◆ WORK REQUEST
Please could you give again the lines from the one holding "suunto_solution_parser_get_field (mem_of_list [x00;" through the final line of the data below, exactly, with no other lines?

(Saved entries)
/---

(** Unlike the sample decoder, [get_field] tests the end marker behind a
    bounds check and reads no byte at or behind [size]. *)
Lemma get_field_reads_within_size :
  forall (data : memory) (size : Z) type value st,
    0 <= size < UINT_MAX ->
    reads_within size
      (trace (suunto_solution_parser_get_field data size type value st)) = true.
Proof.
  intros data size type value st Hs.
  unfold suunto_solution_parser_get_field.
  destruct (size <? 4) eqn:E4; [reflexivity|].
  apply Z.ltb_ge in E4.
  unfold bind, get. cbn [fst snd app].
  destruct (cached st =? 0).
  - destruct (field_loop_safe data size (S (Z.to_nat size)) 3 0 0 0 st
                ltac:(lia) ltac:(lia)) as [Hr Hstop].
    destruct (field_loop data size (S (Z.to_nat size)) 3 0 0 0 st) as [[r w] t].
    cbn [fst snd result trace] in *.
    destruct r as [|o n m|].
    + cbn. rewrite !app_nil_r. exact Hr.
    + specialize (Hstop o n m eq_refl).
      assert (E1 : u32 (o + 1) = o + 1)
        by (apply u32_small; unfold UINT_MAX in *; lia).
      rewrite !E1.
      destruct (o + 1 >=? size) eqn:Ege.
      * cbn. rewrite !app_nil_r. exact Hr.
      * rewrite Z.geb_leb in Ege. apply Z.leb_gt in Ege.
        unfold read, bind, log, ret, put. cbn [fst snd app].
        destruct (negb (uint8 (data o) =? 128)).
        -- cbn [fst snd app trace]. unfold reads_within in *.
           rewrite !forallb_app, Hr. cbn [forallb andb].
           destruct (0 <=? o) eqn:A; [|apply Z.leb_gt in A; lia].
           destruct (o <? size) eqn:B; [reflexivity|apply Z.ltb_ge in B; lia].
        -- cbn [fst snd app].
           destruct value; destruct type; cbn [fst snd app trace];
             unfold reads_within in *; rewrite !forallb_app, Hr; cbn [forallb andb];
             (destruct (0 <=? o) eqn:A; [|apply Z.leb_gt in A; lia]);
             (destruct (o <? size) eqn:B; [|apply Z.ltb_ge in B; lia]);
             (destruct (0 <=? o + 1) eqn:C; [|apply Z.leb_gt in C; lia]);
             (destruct (o + 1 <? size) eqn:D; [reflexivity|apply Z.ltb_ge in D; lia]).
    + cbn. rewrite !app_nil_r. exact Hr.
  - cbn [fst snd app].
    destruct value; destruct type; reflexivity.
Qed.

(** On the input on which the sample decoder reads data[4], [get_field]
    reads data[3] only and rejects the stream. *)
Example get_field_checks_bounds :
  suunto_solution_parser_get_field (mem_of_list [x00; x00; x00; x01]) 4
    DC_FIELD_DIVETIME true fresh_parser
  = (Returned DC_STATUS_DATAFORMAT, None, fresh_parser, [Read 3; Read 3]).
Proof. vm_compute. reflexivity. Qed.

(** The scenario of the spec: two samples, trailing byte 5, maximum depth
    3 + 125 + 2. *)
Example get_field_scenario :
  final (suunto_solution_parser_get_field
           (mem_of_list [x00; x00; x00; x03; x7d; x02; x80; x05]) 8
           DC_FIELD_DIVETIME true fresh_parser)
  = {| cached := 1; divetime := (2 * 3 + 5) * 60; maxdepth := 130 |}.
Proof. vm_compute. reflexivity. Qed.

(** *** Further properties of the decoder and of [get_field] *)

Lemma u32_idem : forall a, u32 (u32 a) = u32 a.
Proof.
  intros a. unfold u32. apply Z.mod_mod. lia.
Qed.

Lemma u32_add_r : forall a b, u32 (a + u32 b) = u32 (a + b).
Proof.
  intros a b. unfold u32. apply Zplus_mod_idemp_r.
Qed.

Lemma u32_mul_l : forall a b, u32 (u32 a * b) = u32 (a * b).
Proof.
  intros a b. unfold u32. apply Zmult_mod_idemp_l.
Qed.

\---

◆ WRITTEN RESPONSE
  suunto_solution_parser_get_field (mem_of_list [x00; x00; x00; x01]) 4
    DC_FIELD_DIVETIME true fresh_parser
  = (Returned DC_STATUS_DATAFORMAT, None, fresh_parser, [Read 3; Read 3]).
Proof. vm_compute. reflexivity. Qed.

(** The scenario of the spec: two samples, trailing byte 5, maximum depth
    3 + 125 + 2. *)
Example get_field_scenario :
  final (suunto_solution_parser_get_field
           (mem_of_list [x00; x00; x00; x03; x7d; x02; x80; x05]) 8
           DC_FIELD_DIVETIME true fresh_parser)
  = {| cached := 1; divetime := (2 * 3 + 5) * 60; maxdepth := 130 |}.
Proof. vm_compute. reflexivity. Qed.

(** *** Further properties of the decoder and of [get_field] *)

Lemma u32_idem : forall a, u32 (u32 a) = u32 a.
Proof.
  intros a. unfold u32. apply Z.mod_mod. lia.
Qed.

Lemma u32_add_r : forall a b, u32 (a + u32 b) = u32 (a + b).
Proof.
  intros a b. unfold u32. apply Zplus_mod_idemp_r.
Qed.

Lemma u32_mul_l : forall a b, u32 (u32 a * b) = u32 (a * b).
Proof.
  intros a b. unfold u32. apply Zmult_mod_idemp_l.
Qed.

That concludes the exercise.